Reputation: 125
I'm using spring integration aws to poll an S3 resource and get files from the S3 bucket and process them using spring integration. Below is what i have :
AmazonS3 amazonS3 = new AmazonS3Client(new BasicAWSCredentials(accessKey, secretKey));
@Bean
IntegrationFlow fileReadingFlow() {
return IntegrationFlows
.from(s3InboundFileSynchronizingMessageSource(),
e -> e.poller(p -> p.fixedDelay(30, TimeUnit.SECONDS)))

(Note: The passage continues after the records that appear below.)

(** X1.  In a fragment of local operators (no virtual operator and no UCX
    connector, so no connection to another fragment), started in a
    Holoscan application, the traversal of [initialize_fragment] returns,
    or it ends with the failure of the visit (initialization and wiring) of
    an operator; it does not run out of iterations.  When it returns it has
    created exactly one Connection component for every port-level edge of
    the graph, from the transmitter of its source port to the receiver of
    its target port, and no other; this holds whatever the cycles of the
    graph, and every operator is initialized and has its codelet. *)
Theorem every_port_edge_is_connected_once (env : Environment) (ex : Executor) (fuel : nat) :
  let f := fragment_ ex in
  let g := graph f in
  let r := initialize_loop env fuel (get_nodes g) (init_worklist g) ex in
  wf_fragment f ->
  env_kAnySize env <> kSizeOne ->
  (forall n, In n (get_nodes g) -> local_operator env (op_heap f n)) ->
  executor_ids ex = mkExecutorIds 0 0 ->
  connections_entity_ ex = nil ->
  broadcast_entities ex = nil ->
  (List.length (get_nodes g) < fuel)%nat ->
  ((exists w' ex',
       r = Ok (w', ex')
       /\ Permutation (connections_entity_ ex') (map connection_of (port_edges f))
       /\ (forall n, In n (get_nodes g) -> id (the_op ex' n) <> -1)
       /\ (forall n, In n (get_nodes g) -> is_initialized_ (the_op ex' n) = true))
   \/ visit_fails_after env (get_nodes g) ex nil r)
  /\ (env_returns env -> r <> OutOfFuel).
Proof.
  intros f g r Hwf Hany Hlocal Hids Hconns Hb Hfuel.
  destruct (initialize_loop_ends env ex fuel Hwf Hfuel) as [Hcases Hreturns].
  split; [|exact Hreturns].
  destruct Hcases as [[w' [ex' [Hrun [Hnd [Hin [_ [_ [_ Hinit]]]]]]]] | Hfail];
    [left | right; exact Hfail].
  exists w', ex'; split; [exact Hrun|].
  destruct (local_fragment_plan env ex fuel w' ex' Hwf Hany Hlocal Hids Hconns Hb Hrun Hin)
    as [Hnodup [Hconn [_ Hid]]].
  split; [|split].
  - apply NoDup_Permutation; [exact Hnodup | |].
    + apply NoDup_map_injective; [|apply NoDup_port_edges; exact Hwf].
      intros [[[u s] v] t] [[[u' s'] v'] t'] _ _ E.
      apply connection_of_inj in E; destruct E as [-> [-> [-> ->]]]; reflexivity.
    + intros c; rewrite Hconn, in_map_iff; split.
      * intros [e [He ->]]; exists e; auto.
      * intros [e [<- He]]; exists e; auto.
  - exact Hid.
  - intros n Hn; apply (Hinit n Hn), (local_type _ _ (Hlocal n Hn)).
Qed.

Lemma local_data_cycle (n : NodeType) :
  In n (get_nodes (graph Examples.data_cycle)) ->
  local_operator Examples.env (op_heap Examples.data_cycle n).
Proof.
  intros [<- | [<- | []]]; constructor; cbn; try discriminate; try reflexivity;
    intros p io [E | []]; inversion E; subst; cbn; discriminate.
Defined.

(** The two connections of the cycle [Examples.data_cycle]. *)
Lemma every_port_edge_is_connected_once_witness :
  exists w' ex',
    initialize_loop Examples.env 3 [0; 1]%nat (init_worklist (graph Examples.data_cycle))
      (Examples.executor_of Examples.data_cycle) = Ok (w', ex')
    /\ Permutation (connections_entity_ ex')
         [(cid_port 0 kOutput "out", cid_port 1 kInput "in");
          (cid_port 1 kOutput "out", cid_port 0 kInput "in")]
    /\ (forall n, In n [0; 1]%nat -> id (the_op ex' n) <> -1)
    /\ (forall n, In n [0; 1]%nat -> is_initialized_ (the_op ex' n) = true).
Proof.
  destruct (every_port_edge_is_connected_once Examples.env
              (Examples.executor_of Examples.data_cycle) 3 wf_data_cycle)
    as [[Hok | Hfail] _].
  - discriminate.
  - exact local_data_cycle.
  - reflexivity.
  - reflexivity.
  - reflexivity.
  - simpl; lia.
  - exact Hok.
  - exfalso; revert Hfail.
    remember (initialize_loop Examples.env 3
                (get_nodes (graph (fragment_ (Examples.executor_of Examples.data_cycle))))
                (init_worklist
                   (graph (fragment_ (Examples.executor_of Examples.data_cycle))))
                (Examples.executor_of Examples.data_cycle)) as r eqn:Er.
    vm_compute in Er; subst r; apply not_visit_fails_after.
Defined.

(** ** A self-edge in the plan (C10) *)





(** An operator with a self-edge and a target in another fragment, in
    [Examples.self_fed]: its input is connected to its output by the
    downstream pass, and a second time to a transmitter of the broadcast
    entity of the port. *)
Lemma self_edge_is_fed_again_through_the_broadcast :
  match initialize_fragment Examples.env 10 (Examples.executor_of Examples.self_fed)
          [mkConnectionItem "a.out" kOutput Examples.ucx_args] with
  | Ok (w, ex, _) =>
      initialization_order w = [0; 1]%nat
      /\ connections_entity_ ex
         = [(cid_port 0 kOutput "out", cid_port 0 kInput "in");
            (cid_port 0 kOutput "out", cid_broadcast_rx 0 "out");
            (cid_btx 0, cid_port 0 kInput "in")]
  | _ => False
  end.
Proof. vm_compute; repeat split. Qed.
(* ===== verification/F64.v ===== *)
(** * F64: the binary64 operations the relay uses

    [f64] is the kernel's primitive float.  The casts of Rust saturate and
    round to nearest. *)

From Stdlib Require Export Floats.
From S2P Require Import Prelude.
Local Open Scope Z_scope.

(** [z as f64] *)
Definition f64_of_Z (z : Z) : float := SF2Prim (binary_normalize prec emax z 0 false).

(** [x as u64]: truncation, saturating, NaN to 0. *)
Definition f64_as_u64 (x : float) : Z :=
  match Prim2SF x with
  | S754_zero _ | S754_nan | S754_infinity true | S754_finite true _ _ => 0
  | S754_infinity false => u64_max
  | S754_finite false m e =>
    Z.min u64_max (if 0 <=? e then Z.pos m * 2 ^ e else Z.pos m / 2 ^ (- e))
  end.

(** [Duration::as_secs_f64] *)
Definition as_secs_f64 (nanos : Z) : float :=
  (f64_of_Z (nanos / 1000000000) + f64_of_Z (nanos mod 1000000000) / 1e9)%float.

(** [f64::min] *)
Definition f64_min (a b : float) : float :=
  (if is_nan a then b else if is_nan b then a else if a <? b then a else b)%float.
Lemma groups_of_colon gs : groups gs → groups_of (colon_separated gs) = show_hex <$> gs.
Proof.
  unfold groups_of. intros H. destruct H as [|g gs Hg H]; [done|].
  rewrite bool_decide_false.
  - revert g Hg. induction H as [|g' gs Hg' H IH]; intros g Hg.
    + cbn. by rewrite split_char_none by by apply show_hex_no_char.
    + change (colon_separated (g :: g' :: gs))
        with (show_hex g ++ ":"%char :: colon_separated (g' :: gs)).
      rewrite split_char_app by by apply show_hex_no_char. by rewrite IH.
  - apply show_hex_chars in Hg as [_ Hg]. destruct gs; cbn [colon_separated]; [done|].
    by destruct (show_hex g).
Qed.

Lemma parse_h16s_show gs : groups gs → parse_h16s (show_hex <$> gs) = Some gs.
Proof.
  unfold parse_h16s. induction 1 as [|g gs Hg H IH]; [done|]. cbn.
  by rewrite parse_show_hex, IH by done.
Qed.

Lemma parse_groups_show gs : groups gs → parse_groups (show_hex <$> gs) = Some gs.
Proof.
  induction 1 as [|g gs Hg H IH]; [done|]. cbn [fmap list_fmap]. destruct H as [|g' gs Hg' H].
  - cbn. by rewrite show_hex_not_quad, parse_show_hex by done.
  - cbn [fmap list_fmap] in *.
    change (parse_groups (show_hex g :: show_hex g' :: (show_hex <$> gs)))
      with (h ← parse_h16 (show_hex g); t ← parse_groups (show_hex g' :: (show_hex <$> gs)); Some (h :: t)).
    rewrite parse_show_hex by done. cbn [mbind option_bind]. by rewrite IH.
Qed.

(** ** Lemmas: the double colon *)

Definition before (a : str) (r : option (str * str)) : option (str * str) :=
  (λ xy, (a ++ xy.1, xy.2)) <$> r.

.handle(receiptProcessor())
.get();
}
@Bean
public S3InboundFileSynchronizer s3InboundFileSynchronizer() {
S3InboundFileSynchronizer synchronizer = new S3InboundFileSynchronizer(amazonS3);
synchronizer.setDeleteRemoteFiles(false);
synchronizer.setPreserveTimestamp(true);
synchronizer.setRemoteDirectory(s3BucketName.concat("/").concat(s3InboundFolder));
synchronizer.setFilter(new S3RegexPatternFileListFilter(".*\\.dat\\.{0,1}\\d{0,2}"));
return synchronizer;
}
@Bean
public S3InboundFileSynchronizingMessageSource s3InboundFileSynchronizingMessageSource() {
S3InboundFileSynchronizingMessageSource messageSource =
new S3InboundFileSynchronizingMessageSource(s3InboundFileSynchronizer());
messageSource.setAutoCreateLocalDirectory(false);
messageSource.setLocalDirectory(new File(inboundDir));
messageSource.setLocalFilter(new AcceptOnceFileListFilter<File>());
return messageSource;
}
and my S3 bucket and key is :
bucketName = shipmentReceipts
key = receipts/originalReceipts/inbound/receipt1.dat
So i'm facing 2 issues with this implementation:
1. The inboundDir folder name is being renamed to a different path name with the s3key appended to it thus causing a FileNotFoundException
. I traced this to the the below code in AbstractInboundFileSynchronizer.java
file:
protected void copyFileToLocalDirectory(String remoteDirectoryPath, F remoteFile, File localDirectory,
Session<F> session) throws IOException {
String remoteFileName = this.getFilename(remoteFile);
String localFileName = **this.generateLocalFileName(remoteFileName);**
String remoteFilePath = remoteDirectoryPath != null
? (remoteDirectoryPath + this.remoteFileSeparator + remoteFileName)
: remoteFileName;
if (!this.isFile(remoteFile)) {
if (this.logger.isDebugEnabled()) {
this.logger.debug("cannot copy, not a file: " + remoteFilePath);
}
return;
}
**File localFile = new File(localDirectory, localFileName);**
if (!localFile.exists()) {........
So it ends up looking for a file path C:\SpringAws\S3inbound\receipts\originalReceipts\inbound\receipt1.dat which it doesnt find and gives that FileNotFoundException
error. Instead it should just be copying to local folder C:\SpringAws\S3inbound\receipt1.dat
While pulling the S3 objects i noticed it was pulling all objects under shipmentReceipts/receipts
instead of shipmentReceipts/receipts/originalReceipts/inbound
On debugging further i found that the below code snippet in S3Session.java
is responsible for it:
@Override
public S3ObjectSummary[] list(String path) throws IOException {
Assert.hasText(path, "'path' must not be empty String.");
String[] bucketPrefix = path.split("/");
Assert.state(bucketPrefix.length > 0 && bucketPrefix[0].length() >= 3,
"S3 bucket name must be at least 3 characters long.");
String bucket = resolveBucket(bucketPrefix[0]);
ListObjectsRequest listObjectsRequest = new ListObjectsRequest()
.withBucketName(bucket);
if (bucketPrefix.length > 1) {
**listObjectsRequest.setPrefix(bucketPrefix[1]);**
}
/*
For listing objects, Amazon S3 returns up to 1,000 keys in the response.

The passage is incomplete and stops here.